Simulation and Control of a Six Degree of Freedom Lower Limb Exoskeleton

Abstract

In this paper, the development of controlling a six Degree of Freedom (DOF) Lower Limb Exoskeleton (LLE) model using the Robot Operating System (ROS) is presented. Moreover, this work proposes a method to analyze kinematic properties and control of the LLE before the prototype. The model of the LLE is described using Extensible Markup Language (XML) programming in the Unified Robot Description Format (URDF). The dynamic equation of the six-DoF LLE is determined by using Newton-Euler. In addition, a Proposition-Integral-Derivative (PID) controller is established in a feedback closed-loop control system.
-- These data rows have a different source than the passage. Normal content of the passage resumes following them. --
(* ===== verification/DesyncSpec.v ===== *)
(** desync.c delivers the stream: whatever the parts, the modes and the system's
    answers, the bytes the peer gets are those of the (modified) buffer, and the
    time-to-live of the socket is restored. *)
From S2P Require Import Prelude CLib Packets Mpool Params World Stream Desync DesyncPacket.

(** * Buffer access *)
Lemma wp_buf_get o n Q w :
  0 <= o -> 0 <= n -> o + n <= zlen (w_buf w) -> Q (sub (w_buf w) o n) w -> wp (buf_get o n) Q w.
Proof.
  intros. apply wp_bind, wp_get, wp_lift. by rewrite rdn_ok.
Qed.
Lemma wp_buf_put o d Q w :
  0 <= o -> o + zlen d <= zlen (w_buf w) -> Q tt (with_buf (put (w_buf w) o d) w) ->
  wp (buf_put o d) Q w.
Proof.
  intros. apply wp_bind, wp_get, wp_bind, wp_lift. rewrite wrn_ok by done. simpl.
  by apply wp_modify.
Qed.

(** Storing a byte and then the old one. *)
Lemma put_restore b i c :
  0 <= i -> i + 1 <= zlen b -> put (put b i [c]) i (sub b i 1) = b.
Proof.
  intros. apply bytes_ext.
  - rewrite !length_put; rewrite ?zlen_sub; simpl; try lia. rewrite length_put; simpl; lia.
  - intros j Hj. rewrite byte_at_put by (rewrite ?length_put, ?zlen_sub; simpl; lia).
    rewrite zlen_sub by lia. ccase.
    + rewrite byte_at_sub by lia. f_equal. lia.
    + rewrite byte_at_put by (simpl; lia). simpl. ccase; [lia|done].
Qed.

Lemma sub_sub b o n m : 0 <= m <= n -> sub (sub b o n) 0 m = sub b o m.
Proof. intros. unfold sub. rewrite drop_0, take_take. f_equal. lia. Qed.

(** * Routines that send nothing *)

(** An option is set unless the call fails. *)
Lemma setttl_spec sfd ttl fa w :
  silent (setttl sfd ttl fa) w
    (fun a new => (a = 0 \/ a = -1) /\ (Forall clean new -> a = 0)).
Proof.
  unfold setttl. case_match;
    (eapply silent_bind; [eapply (silent_call _ _ (fun a new => Forall clean new -> 0 <= a));
       [done|by intros r _ [Hc _]%Forall_cons]|]);
    intros r w' new _ Hr; apply silent_ret; (split; [ccase; auto|]);
    intros Hc%Hr; ccase; lia.
Qed.

(** Waiting only looks at the socket and the clock. *)
Lemma delay_spec ms w : silent (delay ms) w (fun _ _ => True).
Proof.
  unfold delay. eapply silent_bind; [by apply (silent_call _ _ (fun _ _ => True))|].
  intros. by apply silent_ret.
Qed.
Lemma silent_wait_flag b w :
  silent (modify (fun w => with_params (set_wait_send (w_params w) b) w)) w (fun _ _ => True).
Proof.
  apply wp_modify. exists []. split; [|split; [constructor|done]]. split; [|done]. split; try done. by exists b.
Qed.
Lemma wait_send_loop_spec i sfd w : silent (wait_send_loop i sfd) w (fun _ _ => True).
Proof.
  revert w. induction i as [|i IH]; intros w; cbn [wait_send_loop];
    (eapply silent_bind; [by apply (silent_get _ _ (fun _ _ => True))|]);
    intros ps w1 n1 _ _; [apply delay_spec|].
  case_match; [apply delay_spec|].
  eapply silent_bind; [by apply (silent_sys _ _ (fun _ _ => True))|]. intros r w2 n2 _ _.
  case_match; [apply delay_spec|]. cbn zeta.
  case_match; [by apply silent_ret|]. case_match.
  - eapply silent_bind; [apply silent_wait_flag|]. intros _ w3 n3 _ _. apply delay_spec.
  - case_match; [by apply silent_ret|].
    eapply silent_bind; [apply delay_spec|]. intros _ w3 n3 _ _. apply IH.
Qed.
Lemma wait_send_if_support_spec sfd w :
  silent (wait_send_if_support sfd) w (fun _ _ => True).
Proof.
  unfold wait_send_if_support.
  eapply silent_bind; [by apply (silent_get _ _ (fun _ _ => True))|]. intros ps w1 n1 _ _.
  case_match; [apply wait_send_loop_spec|by apply silent_ret].
Qed.

(** * Parts *)

(** The routine sends bytes of the buffer from [lp] on; when all its calls are
    [clean] its answer is the number of bytes the peer got, or they are none. *)
Definition sends (sfd lp pos : Z) (m : io Z) (w : world) : Prop :=
  wp m (fun s w' => exists new d, eff sfd w w' new d /\
    (Forall clean new ->
       s < 0 /\ d = [] \/ 0 <= s <= pos - lp /\ d = sub (w_buf w) lp s)) w.

Lemma send_plain_spec sfd lp pos w :
  0 <= lp <= pos -> pos <= zlen (w_buf w) < 2 ^ 31 ->
  wp (call (SysSend sfd (sub (w_buf w) lp (pos - lp)) 0))
    (fun s w' => exists new, s <= pos - lp /\
       eff sfd w w' new (if s <? 0 then [] else sub (w_buf w) lp s)) w.
Proof.
  intros H1 H2. unfold call. apply wp_bind, wp_sys. intros r Hr. apply wp_ret.
  set (d := sub (w_buf w) lp (pos - lp)) in *.
  assert (Hd : zlen d = pos - lp) by (apply zlen_sub; lia).
  assert (Hrange : -1 <= r_ret r <= zlen d) by (rewrite Hr; apply sane_send; lia).
  eexists. split; [lia|]. apply eff_sys; [done|].
  assert (sent_bytes d 0 (r_ret r) = if r_ret r <? 0 then [] else sub (w_buf w) lp (r_ret r)) as <-.
  { unfold sent_bytes, d. simpl. ccase; [|apply sub_sub; lia].
    unfold sub. replace (Z.to_nat (r_ret r)) with 0%nat by lia. by rewrite take_0. }
  apply adds_send.
Qed.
The PID controller is tuned via Ziegler-Nichols (Z-N). The tuned PID controller is tested in the Gazebo environment to confirm the performance of the proposed method. The nodes and topics flow chart of the programmed 3-D model of the LLE is described. Furthermore, a desired angular trajectory based on the phase on walking is defined for each joint of the LLE. The result shows that the actual pursue the desired angular trajectory for each joint. The average and maximum error of the angular trajectories for all the joints are less than 0.05 radian. It can be ascertained that our developed LLE model in the Gazebo simulator can be used for giving an overview of the walking pattern.